Task brief:
What appears from the first line of the data below through the line containing "code of their", both included, should be copied exactly, and nothing else.

Records from a dataset:
——————
(* ===== verification/Host.v ===== *)
(** * The host behind the fence (src/backend/app/wal_fence.py, up to preflight)

    The command runner and its vocabulary, what [docker inspect] says of a container,
    who shares a mount and who can start a container, file identities, and the
    descriptor probe.  What happens outside the process is the class [Outside]: a
    state that only the runner and the probe's witness change.  Refusals carry the
    code of their class; their texts are not modelled. *)
From S2P Require Import Prelude Sorting Py Effects PyOps Json PyVals Files Paths.
Open Scope Z_scope.

(** ** Refusals *)

Definition refused (code : string) : exn := Refused code None.
Definition ForbiddenCommand : exn := refused "FORBIDDEN_COMMAND".
Definition DockerCommandFailed : exn := refused "DOCKER_COMMAND_FAILED".
Definition TargetRejected : exn := refused "TARGET_REJECTED".
Definition TargetNotFound : exn := refused "TARGET_NOT_FOUND".
Definition AmbiguousTarget : exn := refused "AMBIGUOUS_TARGET".
Definition MountNotBound : exn := refused "MOUNT_NOT_BOUND".
Definition ScopeMismatch : exn := refused "SCOPE_MISMATCH".
Definition DescriptorsOpen : exn := refused "DESCRIPTORS_OPEN".
Definition ProbeFailed : exn := refused "PROBE_FAILED".
Definition StartAuthorityUnbound : exn := refused "START_AUTHORITY_UNBOUND".

Definition is_refusal (code : string) (e : exn) : bool :=
  match e with Refused c _ => String.eqb c code | _ => false end.

(** ** Outside the process *)

Record CommandResult := {
  argv : list string;
  returncode : Z;
  stdout : string;
  stderr : string;
  timed_out : bool
}.

Class Outside (H : Type) := {
  (** [subprocess.run], or what a caller supplies instead of it. *)
  runner : list string -> option Q -> H -> res CommandResult * H;
  (** [os.stat]: device and inode; [None] is an [OSError]. *)
  stat_id : pyval -> H -> option (Z * Z);
  (** [os.lstat]'s inode and device, and the size of what is no regular file. *)
  lstat_id : path -> H -> Z * Z;
  lstat_size : path -> H -> Z;
  realpath : string -> H -> string;
  (** What a path that is a symlink or a device reads as. *)
  linked : path -> H -> option bytes;
  (** Entering and leaving the visibility witness of a path: a process that holds it open. *)
  witness_enter : string -> H -> res Z * H;
  witness_exit : string -> H -> res unit * H;
  (** The n-th reading of the clock, the n-th draw of [secrets.token_hex]. *)
  clock_reading : nat -> Q;
  token_drawn : nat -> nat -> string;
  getpid : Z;
  getcwd : string;
  (** [str(v)] of a value that is no string. *)
  str_of_val : pyval -> string
}.

(** [secrets.token_hex] answers in hexadecimal digits. *)
Class OutsideLaws {H} `{Outside H} : Prop := {
  token_plain n k : str_forall (fun c => negb (is_slash c)) (token_drawn n k) = true
}.

Record world (H : Type) := World {
  host : H;
  log : list (list string * option Q);   (** every command the runner was given *)
  ticks : nat;
  draws : nat
}.
Arguments World {H} _ _ _ _.
Arguments host {H} _.
Arguments log {H} _.
Arguments ticks {H} _.
Arguments draws {H} _.

(** [hmac.new(key, payload, sha256).hexdigest()]. *)
Class Mac := { hmac_sha256 : bytes -> bytes -> string }.

Section Commands.
Context {H : Type} `{O : Outside H}.
Abbreviation K := (M (machine (world H))).

Definition on_host {A} (f : H -> res A * H) : K A := fun w =>
  let '(r, h) := f (host (env w)) in
  (r, with_env w (World h (log (env w)) (ticks (env w)) (draws (env w)))).

Definition clock : K Q := fun w =>
  let e := env w in
  (Ok (clock_reading (ticks e)), with_env w (World (host e) (log e) (S (ticks e)) (draws e))).

(** [secrets.token_hex(n)]. *)
Definition token_hex (n : nat) : K string := fun w =>
  let e := env w in
  (Ok (token_drawn n (draws e)), with_env w (World (host e) (log e) (ticks e) (S (draws e)))).

(** [str(v)]. *)
Definition py_str (v : pyval) : string := match v with VStr s => s | _ => str_of_val v end.

(** ** Running commands *)

Definition _DESTRUCTIVE_TOKENS : list string :=
  ["kill"; "rm"; "rmi"; "remove"; "prune"; "down"; "volume"; "--volumes"; "-9"; "SIGKILL";
   "--signal=SIGKILL"]%string.
Definition _INFINITE_STOP : string := "--timeout=-1".
Definition _ALLOWED_DOCKER_VERBS : list string := ["ps"; "inspect"; "update"; "stop"; "start"]%string.
Definition _ALLOWED_PROGRAMS : list string := ["docker"; "lsof"]%string.

Definition starts_with_any (prefixes : list string) (s : string) : bool :=
  existsb (fun p => startswith p s) prefixes.

Definition non_forcing_stop (argv : list string) : bool :=
  match List.filter (starts_with_any ["--signal"; "-s"]%string) argv with
  | [] => bool_decide (List.filter (starts_with_any ["--timeout"; "--time"; "-t"]%string) argv = [_INFINITE_STOP])
  | _ => false
  end.

Definition _require_non_forcing_stop (argv : list string) : K unit :=
  if non_forcing_stop argv then mret tt else raise ForbiddenCommand.

(** The runner itself; the log is what the theorems speak of. *)
Definition call_runner (argv : list string) (timeout : option Q) : K CommandResult := fun w =>
  let e := env w in
  on_host (runner argv timeout)
    (with_env w (World (host e) (log e ++ [(argv, timeout)]) (ticks e) (draws e))).

Definition run_host_command (argv : list string) (timeout : option Q) : K CommandResult :=
  match argv with
  | [] => raise ForbiddenCommand
  | program :: rest =>
      if existsb (fun t => str_mem t _DESTRUCTIVE_TOKENS) argv then raise ForbiddenCommand
      else if negb (str_mem program _ALLOWED_PROGRAMS) then raise ForbiddenCommand
      else if String.eqb program "docker" &&
              negb (match rest with verb :: _ => str_mem verb _ALLOWED_DOCKER_VERBS | [] => false end)
      then raise ForbiddenCommand
      else
        _ ← (if String.eqb program "docker" &&
                match rest with verb :: _ => String.eqb verb "stop" | [] => false end
             then _require_non_forcing_stop argv else mret tt);
        call_runner argv timeout
  end.

Definition _docker (args : list string) (timeout : option Q) : K CommandResult :=
  result ← run_host_command ("docker"%string :: args) timeout;
  if timed_out result then mret result
  else if negb (returncode result =? 0) then raise DockerCommandFailed
  else mret result.

(** ** What is observed *)

Definition PROJECT_LABEL : string := "com.docker.compose.project".
Definition SERVICE_LABEL : string := "com.docker.compose.service".

Record ContainerFacts := {
  cf_id : pyval;
  image_id : pyval;
  image_ref : pyval;
  cf_project : pyval;
  cf_service : pyval;
  status : pyval;
  running : bool;
  pid : Z;
  exit_code : Z;
  restart_policy_name : pyval;
  restart_max_retries : Z;
  mounts : list pyval
}.

Definition restart_policy (f : ContainerFacts) : pyval :=
  VDict [("name", restart_policy_name f); ("maximum_retry_count", VInt (restart_max_retries f))]%string.

Definition state (f : ContainerFacts) : pyval :=
  VDict [("status", status f); ("running", VBool (running f)); ("pid", VInt (pid f));
         ("exit_code", VInt (exit_code f))]%string.

Definition EMPTY : pyval := VDict [].

(** [int(v.get(k, 0) or 0)]. *)
Definition int_field (v : pyval) (k : string) : res Z :=
  x ← py_get v k (VInt 0); py_int (py_or x (VInt 0)).

Definition read_facts (raw : pyval) : res ContainerFacts :=
  config ← py_get raw "Config" VNone;
  labels ← py_get (py_or config EMPTY) "Labels" VNone;
  let labels := py_or labels EMPTY in
  host_config ← py_get raw "HostConfig" VNone;
  policy ← py_get (py_or host_config EMPTY) "RestartPolicy" VNone;
  let policy := py_or policy EMPTY in
  st ← py_get raw "State" VNone;
  let st := py_or st EMPTY in
  id ← py_get raw "Id" (VStr "");
  image ← py_get raw "Image" (VStr "");
  ref ← py_get (py_or config EMPTY) "Image" (VStr "");
  project ← py_get labels PROJECT_LABEL (VStr "");
  service ← py_get labels SERVICE_LABEL (VStr "");
  status ← py_get st "Status" (VStr "");
  running ← py_get st "Running" (VBool false);
  pid ← int_field st "Pid";
  code ← int_field st "ExitCode";
  name ← py_get policy "Name" (VStr "");
  retries ← int_field policy "MaximumRetryCount";
  mounts ← py_get raw "Mounts" VNone;
  mounts ← py_iter (py_or mounts (VList []));
  Ok {| cf_id := id; image_id := image; image_ref := ref; cf_project := project; cf_service := service;
        status := status; running := truthy running; pid := pid; exit_code := code;
        restart_policy_name := name; restart_max_retries := retries; mounts := mounts |}.

Definition _inspect (container_id : string) : K ContainerFacts :=
  result ← _docker ["inspect"; "--format"; "{{json .}}"; container_id]%string None;
  raw ← match line ← head (splitlines (strip (stdout result))); loads_any (chars line) with
        | Some raw => mret raw
        | None => raise DockerCommandFailed
        end;
  lift_res (read_facts raw).

Definition _try_inspect (container_id : string) : K (option ContainerFacts) :=
  catch (f ← _inspect container_id; mret (Some f))
        (fun e => if is_refusal "DOCKER_COMMAND_FAILED" e then Some (mret None) else None).

(** [[line.strip() for line in text.splitlines() if line.strip()]]. *)
Definition stripped_lines (text : string) : list string :=
  List.filter str_nonempty (strip <$> splitlines text).

Definition _list_host_containers : K (list string) :=
  result ← _docker ["ps"; "--all"; "--no-trunc"; "--format"; "{{.ID}}"]%string None;
  mret (stripped_lines (stdout result)).

Abbreviation inventory := (list (string * ContainerFacts)).

Definition _host_inventory : K inventory :=
  ids ← _list_host_containers;
  facts ← collect _inspect ids;
  mret (fold_left (fun d '(cid, f) => dict_set cid f d) (zip ids facts) []).

Definition _list_project_containers (project : string) (service : option string) : K (list string) :=
  let label name value := ["--filter"; "label=" ++ name ++ "=" ++ value]%string in
  let argv := ["ps"; "--all"; "--no-trunc"]%string ++ label PROJECT_LABEL project ++
              match service with Some s => label SERVICE_LABEL s | None => [] end ++
              ["--format"; "{{.ID}}"]%string in
  result ← _docker argv None;
  mret (stripped_lines (stdout result)).

(** ** Who shares the mount, who can start a container *)

Record Identity := { id_realpath : string; id_device : Z; id_inode : Z }.

Definition identity_json (i : option Identity) : pyval :=
  match i with
  | Some i => VDict [("realpath", VStr (id_realpath i)); ("device", VInt (id_device i));
                     ("inode", VInt (id_inode i))]%string
  | None => VNone
  end.

(** [os.stat] takes a path or a descriptor. *)
Definition os_stat (v : pyval) : K (Z * Z) :=
  match v with
  | VStr _ | VInt _ | VBool _ =>
      sys (w ← gets id; match stat_id v (host (env w)) with
                        | Some i => mret i
                        | None => raise (OSError "OSError")
                        end)
  | _ => raise TypeError
  end.

(** [os.path.realpath], which does not raise on a path. *)
Definition os_realpath (v : pyval) : K string :=
  match v with
  | VStr s => gets (fun w => realpath s (host (env w)))
  | _ => raise TypeError
  end.

Definition mount_identity (source : pyval) : K (option Identity) :=
  info ← catch (i ← os_stat source; mret (Some i))
               (fun e => if is_os_error e then Some (mret None) else None);
  match info with
  | None => mret None
  | Some (dev, ino) =>
      real ← os_realpath source;
      mret (Some {| id_realpath := real; id_device := dev; id_inode := ino |})
  end.

(** [str(mount.get(k, ""))]. *)
Definition mount_field (mount : pyval) (k : string) : res string :=
  v ← py_get mount k (VStr ""); Ok (py_str v).

(** One container's mounts: does one of them land there, was one of them no answer? *)
Fixpoint mounts_share (identity : Identity) (ms : list pyval) : K (bool * bool) :=
  match ms with
  | [] => mret (false, false)
  | mount :: ms =>
      source ← lift_res (mount_field mount "Source");
      if String.eqb source "" then mounts_share identity ms
      else
        here ← mount_identity (VStr source);
        match here with
        | None => '(shares, _) ← mounts_share identity ms; mret (shares, true)
        | Some here =>
            if (id_device here =? id_device identity) && (id_inode here =? id_inode identity)
            then mret (true, false) else mounts_share identity ms
        end
  end.

Definition _mount_sharers (inv : inventory) (identity : Identity) : K (list string) :=
  answers ← collect (fun '(cid, facts) => a ← mounts_share identity (mounts facts); mret (cid, a)) inv;
  if existsb (fun a => snd (snd a)) answers then raise ScopeMismatch
  else mret (fst <$> List.filter (fun a => fst (snd a)) answers).

Definition DOCKER_SOCKET_PATHS : list string := ["/var/run/docker.sock"; "/run/docker.sock"]%string.

Record StartAuthority := {
  sa_container_id : string;
  sa_service : pyval;
  sa_project : pyval;
  sa_reason : string
}.

Definition authority_json (a : StartAuthority) : pyval :=
  VDict [("container_id", VStr (sa_container_id a)); ("service", sa_service a);
         ("project", sa_project a); ("reason", VStr (sa_reason a))]%string.

Definition is_socket (h : H) (source : string) : bool :=
  str_mem (realpath source h) (List.map (fun p => realpath p h) DOCKER_SOCKET_PATHS) ||
  str_mem source DOCKER_SOCKET_PATHS.

Fixpoint holds_socket (h : H) (ms : list pyval) : res bool :=
  match ms with
  | [] => Ok false
  | mount :: ms => source ← mount_field mount "Source";
                   if is_socket h source then Ok true else holds_socket h ms
  end.

Definition _start_authorities (inv : inventory) : K (list StartAuthority) :=
  w ← gets id;
  let h := host (env w) in
  found ← lift_res (collect_res (fun '(cid, facts) => b ← holds_socket h (mounts facts); Ok (cid, facts, b)) inv);
  mret (sort_by (fun a b => str_leb (sa_container_id a) (sa_container_id b))
    (List.map (fun '(cid, facts, _) => {| sa_container_id := cid; sa_service := cf_service facts;
                                          sa_project := cf_project facts; sa_reason := "docker-socket" |})
      (List.filter (fun x => snd x) found))).

(** [declared] is a set: of strings before the quiesce, of a manifest's values after it. *)
Definition _require_inventory_bound (inv : inventory) (mount_source : pyval) (declared : list pyval) :
    K (list StartAuthority) :=
  identity ← mount_identity mount_source;
  match identity with
  | None => raise ScopeMismatch
  | Some identity =>
      sharing ← _mount_sharers inv identity;
      authorities ← _start_authorities inv;
      let required := List.map VStr (sharing ++ List.map sa_container_id authorities) in
      if existsb (fun a => negb (val_mem (VStr (sa_container_id a)) declared)) authorities
      then raise StartAuthorityUnbound
      else if same_set declared required then mret authorities
      else _ ← lift_res (py_sorted (minus_vals declared required)); raise ScopeMismatch
  end.
End Commands.

Abbreviation inventory := (list (string * ContainerFacts)).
——————
Solution:
(* ===== verification/Host.v ===== *)
(** * The host behind the fence (src/backend/app/wal_fence.py, up to preflight)

    The command runner and its vocabulary, what [docker inspect] says of a container,
    who shares a mount and who can start a container, file identities, and the
    descriptor probe.  What happens outside the process is the class [Outside]: a
    state that only the runner and the probe's witness change.  Refusals carry the
    code of their class; their texts are not modelled. *)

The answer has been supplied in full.